(** C9. A record returned by [search_passage] scores at least 1 for the
    query: some query word occurs in its comparison text.  Hence it is
    never the empty record, and the handler's test [if record:] passes
    exactly when a record was returned. *)
Theorem C9_returned_record_scores (HT : TablesOk T) DATA (query : string) :
  (∀ rec,
     search_passage DATA query = Some rec →
     1 ≤ score (tokenize query) rec
     ∧ (∃ w, w ∈ tokenize query ∧ occurs_in w (comparison_text rec))
     ∧ rec ≠ ∅
     ∧ bool_decide (rec ≠ ∅) = true)
  ∧ answer DATA query
    = match search_passage DATA query with
      | Some rec => format_record rec
      | None => Ok apology
      end.
Proof.
  assert (∀ rec, search_passage DATA query = Some rec →
                 0 < score (tokenize query) rec ∧ rec ≠ ∅) as Hret.
  { intros rec Hsearch.
    assert (0 < score (tokenize query) rec) as Hpos.
    { unfold search_passage in Hsearch.
      destruct (tokenize query) as [|w ws]; [done|].
      by apply scan_positive in Hsearch as [_ ?]. }
    split; [done|]. intros ->. rewrite (score_empty_record HT) in Hpos. lia. }
  split.
  - intros rec Hsearch. destruct (Hret rec Hsearch) as [Hpos Hne].
    split; [lia|]. split; [|split; [done|by apply bool_decide_eq_true_2]].
    unfold score in Hpos.
    apply sum_list_positive in Hpos as (n & Hin & Hn).
    apply list_elem_of_fmap in Hin as (w & -> & Hw).
    exists w. split; [done|]. apply count_occurs; [|done].
    pose proof (findall_words_wordlike is_word (lower query)) as Hall.
    rewrite Forall_forall in Hall. by destruct (Hall w Hw).
  - unfold answer. destruct (search_passage DATA query) as [rec|] eqn:Hsearch; [|done].
    destruct (Hret rec eq_refl) as [_ Hne]. by rewrite bool_decide_eq_true_2.
Qed.

(** C5. A query without any word character makes [search_passage]
    return nothing whatever the dataset holds, and the answer of
    [POST /ask] to such a question is the fixed apology. *)
Theorem C5_no_word_no_answer (HT : TablesOk T) DATA (query : string) :
  Py.all_chars (λ c, negb (is_word c)) query = true →
  tokenize query = []
  ∧ search_passage DATA query = None
  ∧ (∀ kvs : gmap string json,
       kvs !! "question" = Some (JAtom (VStr query)) →
       ask DATA (Some (JObj kvs))
       = Ok "This information is not available in the provided texts. Chant Hare Krishna and be happy.").
Proof.
  intros H. split; [|split].
  - unfold tokenize. by rewrite findall_words_none by (by apply (lower_nonword T HT)).
  - by apply search_passage_no_word.
  - intros kvs Hq. unfold ask. rewrite (get_question_text _ _ Hq).
    cbn [mbind result_bind].
    apply answer_no_match, search_passage_no_word; [done|].
    by apply strip_all.
Qed.

(** C6. When the dataset file does not exist the loader gives the
    empty list and no error, and from then on every question gets the
    apology. *)
Theorem C6_missing_file_always_apology :
  load_data Missing = Ok []
  ∧ (∀ question : string, search_passage [] question = None)
  ∧ (∀ (body : option json) (question : string),
       get_question body = Ok question →
       serve Missing body
       = Ok "This information is not available in the provided texts. Chant Hare Krishna and be happy.").
Proof.
  assert (∀ question : string, search_passage [] question = None) as Hnone.
  { intros question. unfold search_passage. by destruct (tokenize question). }
  split; [done|]. split; [done|].
  intros body question Hq. unfold serve, ask. cbn [load_data mbind result_bind].
  rewrite Hq. by apply answer_no_match.
Qed.

(** The answer on a record that carries the six keys, with the two
    line feeds of each separator written out as characters, and the
    answer when nothing matches. *)
Lemma ask_format_present DATA (body : option json) (question : string) :
  get_question body = Ok question →
  (∀ rec (translation purport book chapter verse author : value),
     search_passage DATA question = Some rec →
     rec !! "translation" = Some translation →
     rec !! "purport" = Some purport →
     rec !! "book" = Some book →
     rec !! "chapter" = Some chapter →
     rec !! "verse" = Some verse →
     rec !! "author" = Some author →
     ask DATA body
     = Ok (Py.str translation
           +:+ String "010" (String "010" (Py.str purport
           +:+ String "010" (String "010" ("(" +:+ Py.str book
           +:+ ", Chapter " +:+ Py.str chapter
           +:+ ", Verse " +:+ Py.str verse +:+ ") – " +:+ Py.str author +:+ ". "
           +:+ "Chant Hare Krishna and be happy."))))))
  ∧ (search_passage DATA question = None →
     ask DATA body
     = Ok "This information is not available in the provided texts. Chant Hare Krishna and be happy.").
Proof.
  intros Hq. split.
  - intros rec t p b c v a Hsearch Ht Hp Hb Hc Hv Ha.
    unfold ask. rewrite Hq. cbn [mbind result_bind].
    unfold answer. rewrite Hsearch.
    rewrite bool_decide_eq_true_2 by (intros ->; by rewrite lookup_empty in Ht).
    unfold format_record, getitem. rewrite Ht, Hp, Hb, Hc, Hv, Ha.
    cbn [mbind result_bind]. f_equal.
    by rewrite !app_assoc_str.
  - intros Hnone. unfold ask. rewrite Hq. cbn [mbind result_bind].
    by apply answer_no_match.
Qed.

(** C10. A request without JSON, or with JSON that does not parse, is
    answered like an empty question; but a body that is a non-empty
    JSON array, or a dict whose ["question"] is not a text, makes the
    handler fail with an exception. *)
Theorem C10_malformed_body_raises DATA :
  ask DATA None = answer DATA (Py.strip is_space "")
  ∧ (TablesOk T → ask DATA None = Ok apology)
  ∧ (∀ (x : json) (xs : list json),
       ask DATA (Some (JArr (x :: xs))) = Raise AttributeError)
  ∧ (∀ (kvs : gmap string json) (v : json),
       kvs !! "question" = Some v →
       (∀ s, v ≠ JAtom (VStr s)) →
       ask DATA (Some (JObj kvs)) = Raise AttributeError).
Proof.
  split; [|split; [|split]].
  - unfold ask, get_question, request_data. by rewrite lookup_empty.
  - intros HT. unfold ask, get_question, request_data. rewrite lookup_empty.
    cbn [default mbind result_bind].
    by apply answer_no_match, search_passage_no_word.
  - done.
  - intros kvs v Hv Hnot. unfold ask, get_question, request_data, truthy.
    rewrite bool_decide_eq_true_2 by (intros ->; by rewrite lookup_empty in Hv).
    rewrite Hv. cbn [default].
    destruct v as [[| | |s]| |]; try done. by destruct (Hnot s).
Qed.

End Claims.

(** ** The claims on the ASCII tables and the sample data *)

Section Instances.
Import Sample.
#[local] Existing Instance AsciiTables.tables.

(** C2. The matcher reads an absent field as the empty string, but the
    formatter does not: a matched record that lacks a field makes the
    handler raise [KeyError] instead of giving an answer. *)
Theorem C2_formatter_raises_on_absent_field :
  get bare "purport" = VStr ""
  ∧ search_passage [bare] "yoga" = Some bare
  ∧ format_record bare = Raise (KeyError "purport")
  ∧ ask [bare] (asking "yoga") = Raise (KeyError "purport").
Proof. repeat split; vm_compute; reflexivity. Qed.

Lemma C1_witness :
  search_passage [yoga_once; yoga_twice] "yoga" = Some yoga_twice
  ∧ search_passage [yoga_twice; yoga_once] "yoga" = Some yoga_twice
  ∧ search_passage [yoga_once; yoga_twice] "karma" = None.
Proof.
  split; [|split].
  - apply (proj1 (proj2 (C1_search_passage_highest_score
                           [yoga_once; yoga_twice] "yoga")) 1 yoga_twice).
    + reflexivity.
    + exists yoga_once. split; [left|vm_compute; lia].
    + intros [|[|j]] rec' Hj Hrec'.
      * injection Hrec' as <-. vm_compute. lia.
      * done.
      * discriminate Hrec'.
  - apply (proj1 (proj2 (C1_search_passage_highest_score
                           [yoga_twice; yoga_once] "yoga")) 0 yoga_twice).
    + reflexivity.
    + exists yoga_twice. split; [left|vm_compute; lia].
    + intros [|[|j]] rec' Hj Hrec'.
      * done.
      * injection Hrec' as <-. vm_compute. lia.
      * discriminate Hrec'.
  - apply (proj2 (proj2 (proj2 (C1_search_passage_highest_score
                                  [yoga_once; yoga_twice] "karma")))).
    intros rec Hin. apply list_elem_of_In in Hin.
    destruct Hin as [<-|[<-|[]]]; vm_compute; reflexivity.
Defined.

Lemma C4_witness :
  score (tokenize "yoga") yoga_once = score (tokenize "yoga") yoga_also
  ∧ search_passage [dharma_thrice; yoga_once; yoga_also] "yoga" = Some yoga_once.
Proof.
  split; [reflexivity|].
  apply (proj1 (proj2 (proj2 (proj2 (C4_ties_keep_earliest
                                       [dharma_thrice; yoga_once; yoga_also] "yoga"))))
           1 yoga_once).
  - reflexivity.
  - vm_compute. lia.
  - reflexivity.
  - intros [|j] rec' Hj Hrec'.
    + injection Hrec' as <-. vm_compute. lia.
    + lia.
Defined.

(** C4, as stated, fails when the tie is at score 0: two records that
    both attain the largest score 0, and nothing is returned. *)
Lemma C4_counterexample :
  ¬ (score (tokenize "karma") yoga_once
       = best_score (tokenize "karma") [yoga_once; yoga_also] →
     score (tokenize "karma") yoga_also
       = best_score (tokenize "karma") [yoga_once; yoga_also] →
     search_passage [yoga_once; yoga_also] "karma" = Some yoga_once).
Proof.
  intros H. specialize (H eq_refl eq_refl). vm_compute in H. discriminate H.
Qed.

Lemma C7_witness :
  score (tokenize "dharma") dharma_thrice = 3
  ∧ (∀ rec, score (tokenize "dharma dharma") rec = 2 * score (tokenize "dharma") rec)
  ∧ search_passage [dharma_thrice] "dharma dharma" = search_passage [dharma_thrice] "dharma".
Proof.
  split; [reflexivity|].
  apply (C7_repeated_word_same_record [dharma_thrice] "dharma dharma" "dharma" "dharma" 2).
  - lia.
  - reflexivity.
  - reflexivity.
Defined.
(** Stopping a registered process that obeys: one termination signal for
    it, and its entry leaves the table. *)
Lemma local_stop_node_obedient o (w : world self) name proc :
  dict_get name (processes (st w)) = Some proc ->
  processes_obey o (clock w) ->
  exists requests,
    stop_node name o w =
      (Ret true, mkWorld (requests ++ hist w) (with_processes (dict_del name) (st w))) /\
    filter_map is_terminate (rev requests) = [proc] /\
    filter_map is_popen (rev requests) = [].
Proof.
  intros Hproc Hobey.
  destruct (Hobey (clock w) proc (Nat.le_refl _)) as (H0 & _).
  destruct (Hobey (S (clock w)) proc ltac:(lia)) as (_ & _ & H1 & _).
  destruct (Hobey (S (S (clock w))) proc ltac:(lia)) as (_ & H2 & _).
  destruct (Hobey (S (S (S (clock w)))) proc ltac:(lia)) as (_ & _ & _ & H3).
  specialize (H1 5).
  unfold stop_node, try_except, bind, gets, io, set_processes, modify, ret.
  cbn [fst snd st hist]. rewrite Hproc.
  destruct (o (clock w) (Terminate proc)) eqn:E0; try discriminate.
  cbn [fst snd st hist clock List.length]. fold (clock w).
  destruct (o (S (clock w)) (Wait proc (Some 5))) eqn:E1; try discriminate.
  - exists [Wait proc (Some 5); Terminate proc]. repeat split.
  - cbn [is_TimeoutExpired fst snd st hist clock List.length]. fold (clock w).
    destruct (o (S (S (clock w))) (Kill proc)) eqn:E2; try discriminate.
    cbn [fst snd st hist clock List.length]. fold (clock w).
    destruct (o (S (S (S (clock w)))) (Wait proc None)) eqn:E3; try discriminate.
    exists [Wait proc None; Kill proc; Wait proc (Some 5); Terminate proc]. repeat split.
Qed.

Lemma local_stop_node_absent o (w : world self) name :
  dict_get name (processes (st w)) = None -> stop_node name o w = (Ret true, w).
Proof.
  intros H. unfold stop_node, bind, gets, ret. cbn [fst snd st]. now rewrite H.
Qed.

(** Stopping the nodes [names] one after the other, all processes
    obeying: the termination signals go out in the order of [names], and
    the entries leave the table. *)
Lemma stop_names_obedient o names : forall (w : world self),
  processes_obey o (clock w) ->
  exists w',
    for_each names (fun node_name => stop_node node_name ;; ret tt) o w = (Ret tt, w') /\
    processes (st w') = delete_all names (processes (st w)) /\
    terminated w' = terminated w ++ taken_out names (processes (st w)) /\
    spawned w' = spawned w /\
    (clock w <= clock w')%nat.
Proof.
  induction names as [|name names IH]; intros w Hobey.
  - exists w. cbn. rewrite app_nil_r. repeat split; auto.
  - cbn [for_each taken_out]. unfold delete_all. cbn [fold_left].
    destruct (dict_get name (processes (st w))) as [proc|] eqn:Eproc.
    + destruct (local_stop_node_obedient o w name proc Eproc Hobey)
        as (requests & Hrun & Hterm & Hpop).
      set (w1 := mkWorld (requests ++ hist w) (with_processes (dict_del name) (st w))) in *.
      assert (Hclk : (clock w <= clock w1)%nat).
      { unfold clock, w1. simpl. rewrite length_app. lia. }
      destruct (IH w1 (obey_later _ _ _ Hobey Hclk)) as (w' & Hrun' & Hp & Ht & Hs & Hc).
      exists w'. unfold bind at 1. unfold bind at 1. rewrite Hrun. unfold ret at 1.
      split; [exact Hrun'|]. split; [exact Hp|]. split; [|split; [|lia]].
      * rewrite Ht. unfold w1. rewrite terminated_app, Hterm. cbn [st with_processes processes].
        now rewrite <- app_assoc.
      * rewrite Hs. unfold w1. rewrite spawned_app, Hpop. apply app_nil_r.
    + destruct (IH w Hobey) as (w' & Hrun' & Hp & Ht & Hs & Hc).
      exists w'. unfold bind at 1. unfold bind at 1.
      rewrite (local_stop_node_absent o w name Eproc). unfold ret at 1.
      rewrite (dict_del_absent _ _ _ (proj1 (dict_get_None _ _ _) Eproc)).
      repeat split; assumption.
Qed.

━━━━━━

From the material above, retype precisely the lines between the line holding "intros H. split; [|split]." and the line holding "(∀ (body : option", inclusive, and nothing beyond them.

TASK SOLUTION:
  intros H. split; [|split].
  - unfold tokenize. by rewrite findall_words_none by (by apply (lower_nonword T HT)).
  - by apply search_passage_no_word.
  - intros kvs Hq. unfold ask. rewrite (get_question_text _ _ Hq).
    cbn [mbind result_bind].
    apply answer_no_match, search_passage_no_word; [done|].
    by apply strip_all.
Qed.

(** C6. When the dataset file does not exist the loader gives the
    empty list and no error, and from then on every question gets the
    apology. *)
Theorem C6_missing_file_always_apology :
  load_data Missing = Ok []
  ∧ (∀ question : string, search_passage [] question = None)
  ∧ (∀ (body : option json) (question : string),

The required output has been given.